- SOURCE RECORDS:
........
(** * gotinydb: filters, index selection, range lookups, index references
    and the versioned record store

  A shallow embedding of the Go sources
    - [filters.go]            (package gotinydb)
    - [index_internal.go]     (package gotinydb)
    - the [Index] file        (package gotinydb, [DoesFilterApplyToIndex])
    - [collection/meta.go]    (package collection)
  and of the revision store exercised by [TestRollback] in
  [collections_test.go]. *)

From Stdlib Require Import ZArith Lia.
From Stdlib Require Import Floats.SpecFloat.
From stdpp Require Import gmap strings list pretty.

Local Open Scope Z_scope.

(** ** Go run-time outcomes *)

(** The Go errors the embedded functions hand back. [ErrWrongType] is the
  package variable of [filters.go]; the others are the error kinds of the
  store. *)
Inductive error : Type :=
| ErrWrongType
| ErrNotFound
| ErrRevisionOutOfRange
| ErrCorruption
| ErrEngine.

(** Run-time panics of the Go runtime that the embedded code can raise. *)
Inductive panic : Type :=
| IndexOutOfRange
| SliceBoundsOutOfRange.

(** What a call does: it returns a value, returns a non-nil [error], or
  panics. *)
Inductive outcome (A : Type) : Type :=
| Returned (a : A)
| Failed (e : error)
| Panicked (p : panic).

Arguments Returned {A} a.
Arguments Failed {A} e.
Arguments Panicked {A} p.

(** ** Dynamically typed Go values *)

(** [time.Time]: seconds and nanoseconds since January 1, year 1 UTC, and a
  location name. *)
Record Time : Type := mkTime { sec : Z; nsec : Z; loc : string }.

(** [t.IsZero()]: the instant is January 1, year 1, 00:00:00 UTC. *)
Definition IsZero (t : Time) : bool := (sec t =? 0) && (nsec t =? 0).

(** A value of type [interface{}], tagged with its dynamic type. The
  integers carry their mathematical value. *)
Inductive GoValue : Type :=
| GoString (s : string)
| GoInt (n : Z)
| GoInt8 (n : Z)
| GoInt16 (n : Z)
| GoInt32 (n : Z)
| GoInt64 (n : Z)
| GoUint (n : Z)
| GoUint8 (n : Z)
| GoUint16 (n : Z)
| GoUint32 (n : Z)
| GoUint64 (n : Z)
| GoFloat32 (x : spec_float)
| GoFloat64 (x : spec_float)
| GoTime (t : Time)
| GoBytes (b : list Byte.byte)
| GoBool (b : bool)
| GoNil.

(** ** Index types *)

Module Vars.

(** Modelled from the spec: the declaration of [IndexType] is not among
    the sources; the spec lists the declared scalar types as
    String, Int, Uint, Time and Bytes. The sources name [StringIndex],
    [IntIndex], [TimeIndex] and [BytesIndex]. *)
Inductive IndexType : Type :=
  | StringIndex
  | IntIndex
  | UIntIndex
  | TimeIndex
  | BytesIndex.

#[global] Instance IndexType_eq_dec : EqDecision IndexType.
Proof. solve_decision. Defined.

End Vars.

Export Vars.

(** ** filters.go *)

Module Filters.

Inductive FilterOperator : Type :=
  | Equal
  | Greater
  | Less
  | Between.

#[global] Instance FilterOperator_eq_dec : EqDecision FilterOperator.
Proof. solve_decision. Defined.

(** [filterValue]: the index type tag and the value as given. *)
Record filterValue : Type := mkFilterValue {
  Type_ : IndexType;
  Value : GoValue
}.

(** [Filter]. [values] is a Go slice: [None] is the nil slice that
    [NewFilter] leaves, [Some l] a non-nil slice. *)
Record Filter : Type := mkFilter {
  operator : FilterOperator;
  selector : list string;
  selectorHash : Z;
  equal : bool;
  values : option (list filterValue)
}.

Definition with_values (f : Filter) (vs : list filterValue) : Filter :=
  {| operator := operator f; selector := selector f;
     selectorHash := selectorHash f; equal := equal f;
     values := Some vs |}.

(** [NewFilter]. *)
Definition NewFilter (t : FilterOperator) : Filter :=
  {| operator := t; selector := []; selectorHash := 0; equal := false;
     values := None |}.

(** [newfilterValue]: the type switch on the dynamic type of [value]. *)
Definition newfilterValue (value : GoValue) : outcome filterValue :=
  match value with
  | GoString _ => Returned (mkFilterValue StringIndex value)
  | GoInt _ | GoInt8 _ | GoInt16 _ | GoInt32 _ | GoInt64 _
  | GoUint _ | GoUint8 _ | GoUint16 _ | GoUint32 _ | GoUint64 _ =>
      Returned (mkFilterValue IntIndex value)
  | GoTime _ => Returned (mkFilterValue TimeIndex value)
  | _ => Failed ErrWrongType
  end.

(** [Filter.CompareTo]. The method returns the receiver only: there
    is no error component in its result. *)
Definition CompareTo (f : Filter) (val : GoValue) : Filter :=
  match newfilterValue val with
  | Returned filterValuePointer =>
      match values f with
      | None => with_values f [filterValuePointer]
      | Some vs =>
          if decide (operator f <> Between)
          then with_values f [filterValuePointer]
          else
            (* if len(f.values) >= 2 { f.values[1] = filterValuePointer } *)
            let vs' :=
              if (2 <=? length vs)%nat
              then <[1%nat := filterValuePointer]> vs
              else vs in
            (* f.values = append(f.values, filterValuePointer) *)
            with_values f (vs' ++ [filterValuePointer])
      end
  | _ => f
  end.

(** [GetType], [EqualWanted]. *)
Definition GetType (f : Filter) : FilterOperator := operator f.

Definition EqualWanted (f : Filter) : Filter :=
  {| operator := operator f; selector := selector f;
     selectorHash := selectorHash f; equal := true;
     values := values f |}.

Section Selector.

(** [buildSelectorHash] is declared in another file of the package. *)
Variable buildSelectorHash : list string -> Z.

(** [SetSelector]. *)
Definition SetSelector (f : Filter) (s : list string) : Filter :=
  {| operator := operator f; selector := s;
     selectorHash := buildSelectorHash s; equal := equal f;
     values := values f |}.

(** The filters a caller can hold: [Filter]'s fields are unexported, so
    every filter comes from [NewFilter] through the methods above. *)
Inductive built : Filter -> Prop :=
  | built_new t : built (NewFilter t)
  | built_compare f val : built f -> built (CompareTo f val)
  | built_equal f : built f -> built (EqualWanted f)
  | built_selector f s : built f -> built (SetSelector f s).

End Selector.

(** The number of values a filter carries ([len(f.values)]). *)
Definition nvalues (f : Filter) : nat :=
  match values f with None => 0%nat | Some vs => length vs end.

(** A run of [CompareTo] calls, first value first. *)
Definition CompareToAll (f : Filter) (vals : list GoValue) : Filter :=
  foldl CompareTo f vals.

(** The tags [newfilterValue] gives. *)
Definition filter_tag (t : IndexType) : Prop :=
  t = StringIndex \/ t = IntIndex \/ t = TimeIndex.

(** The unsigned integer types of Go. *)
Definition unsigned (v : GoValue) : bool :=
  match v with
  | GoUint _ | GoUint8 _ | GoUint16 _ | GoUint32 _ | GoUint64 _ => true
  | _ => false
  end.

(** The dynamic types [newfilterValue] accepts. *)
Definition indexable (v : GoValue) : bool :=
  match newfilterValue v with Returned _ => true | _ => false end.

End Filters.

(** ** The index file: [Index] and [DoesFilterApplyToIndex] *)

Module Indexes.

Import Filters.

(** [Index]: the fields the selection of an index reads. The function
    fields ([getIDsFunc], [getRangeIDsFunc], [getTx]) are closures over the
    database handle. *)
Record Index : Type := mkIndex {
  Name : string;
  Selector : list string;
  Type_ : IndexType
}.

(** The first loop of [DoesFilterApplyToIndex]:
    [for j := range i.Selector { if filter.selector[j] != i.Selector[j] { return false } }].
    [rest] is [i.Selector[j:]]. [Returned None] means the loop ran to its end
    without returning; [filter.selector[j]] panics when [j] is not below
    [len(filter.selector)]. *)
Fixpoint checkSelector (filter_selector : list string) (j : nat)
    (rest : list string) : outcome (option bool) :=
  match rest with
  | [] => Returned None
  | sj :: rest' =>
      match filter_selector !! j with
      | None => Panicked IndexOutOfRange
      | Some fj =>
          if decide (fj <> sj) then Returned (Some false)
          else checkSelector filter_selector (S j) rest'
      end
  end.

(** The second loop:
    [for _, value := range filter.values { if value.Type == i.Type { return true } }]
    followed by [return false]. *)
Fixpoint checkValues (t : IndexType) (vs : list filterValue) : bool :=
  match vs with
  | [] => false
  | value :: vs' =>
      if decide (Filters.Type_ value = t) then true else checkValues t vs'
  end.

(** [Index.DoesFilterApplyToIndex]. Ranging over a nil slice runs no
    iteration. *)
Definition DoesFilterApplyToIndex (i : Index) (filter : Filter) : outcome bool :=
  match checkSelector (selector filter) 0 (Selector i) with
  | Returned (Some b) => Returned b
  | Returned None =>
      Returned (checkValues (Type_ i) (default [] (values filter)))
  | Failed e => Failed e
  | Panicked p => Panicked p
  end.

End Indexes.

(** ** index_internal.go: range lookups over an index bucket *)

Module IndexInternal.

(** A Go [[]byte]. *)
Abbreviation bytes := (list Byte.byte).

#[global] Instance byte_eq_dec : EqDecision Byte.byte := Byte.byte_eq_dec.

(** [bytes.Compare]: lexicographic order on unsigned bytes. *)
Fixpoint bytes_compare (a b : bytes) : comparison :=
  match a, b with
  | [], [] => Eq
  | [], _ :: _ => Lt
  | _ :: _, [] => Gt
  | x :: a', y :: b' =>
      match N.compare (Byte.to_N x) (Byte.to_N y) with
      | Eq => bytes_compare a' b'
      | c => c
      end
  end.

(** The bytes of a string, [[]byte(s)]. *)
Definition key (s : string) : bytes := String.list_byte_of_string s.

(** What is stored under a key of an index bucket: a serialized id list,
    or bytes that do not decode. *)
Inductive stored : Type :=
  | Ids (l : list string)
  | Corrupt.

(** [idsType], reduced to the ids it collects. *)
Record idsType : Type := mkIDs { IDs : list string }.

(** Modelled from the spec: [newIDs] is not among the sources. It decodes
    the bytes read from the bucket; nil bytes give the empty set, bytes that
    do not decode give the Corruption error. *)
Definition newIDs (idsAsByte : option stored) : outcome idsType :=
  match idsAsByte with
  | None => Returned (mkIDs [])
  | Some (Ids l) => Returned (mkIDs l)
  | Some Corrupt => Failed ErrCorruption
  end.

(** Modelled from the spec: [idsType.AddIDs] is not among the sources. The
    spec's [add]: an id already present is kept once, a new id is inserted
    in id-sorted position; [AddIDs] adds every id of the other set. *)
Fixpoint insertID (id : string) (l : list string) : list string :=
  match l with
  | [] => [id]
  | x :: l' =>
      match String.compare id x with
      | Eq => l
      | Lt => id :: l
      | Gt => x :: insertID id l'
      end
  end.

Definition AddIDs (allIDs idsToAdd : idsType) : idsType :=
  mkIDs (foldl (fun acc id => insertID id acc) (IDs allIDs) (IDs idsToAdd)).

(** *** The ordered cursor of the key/value engine *)

(** The content of a bucket in key order. The engine keeps the keys
    strictly increasing and refuses the empty key. *)
Abbreviation bucket := (list (bytes * stored)).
........
- WHAT YOU HAVE TO DO:
Only the lines above starting with the one with "the bytes read" and going through the one with "strictly increasing and" are to be copied, word for word and with both ends kept.

- TASK ANSWER:
    the bytes read from the bucket; nil bytes give the empty set, bytes that
    do not decode give the Corruption error. *)
Definition newIDs (idsAsByte : option stored) : outcome idsType :=
  match idsAsByte with
  | None => Returned (mkIDs [])
  | Some (Ids l) => Returned (mkIDs l)
  | Some Corrupt => Failed ErrCorruption
  end.

(** Modelled from the spec: [idsType.AddIDs] is not among the sources. The
    spec's [add]: an id already present is kept once, a new id is inserted
    in id-sorted position; [AddIDs] adds every id of the other set. *)
Fixpoint insertID (id : string) (l : list string) : list string :=
  match l with
  | [] => [id]
  | x :: l' =>
      match String.compare id x with
      | Eq => l
      | Lt => id :: l
      | Gt => x :: insertID id l'
      end
  end.

Definition AddIDs (allIDs idsToAdd : idsType) : idsType :=
  mkIDs (foldl (fun acc id => insertID id acc) (IDs allIDs) (IDs idsToAdd)).

(** *** The ordered cursor of the key/value engine *)

(** The content of a bucket in key order. The engine keeps the keys
    strictly increasing and refuses the empty key. *)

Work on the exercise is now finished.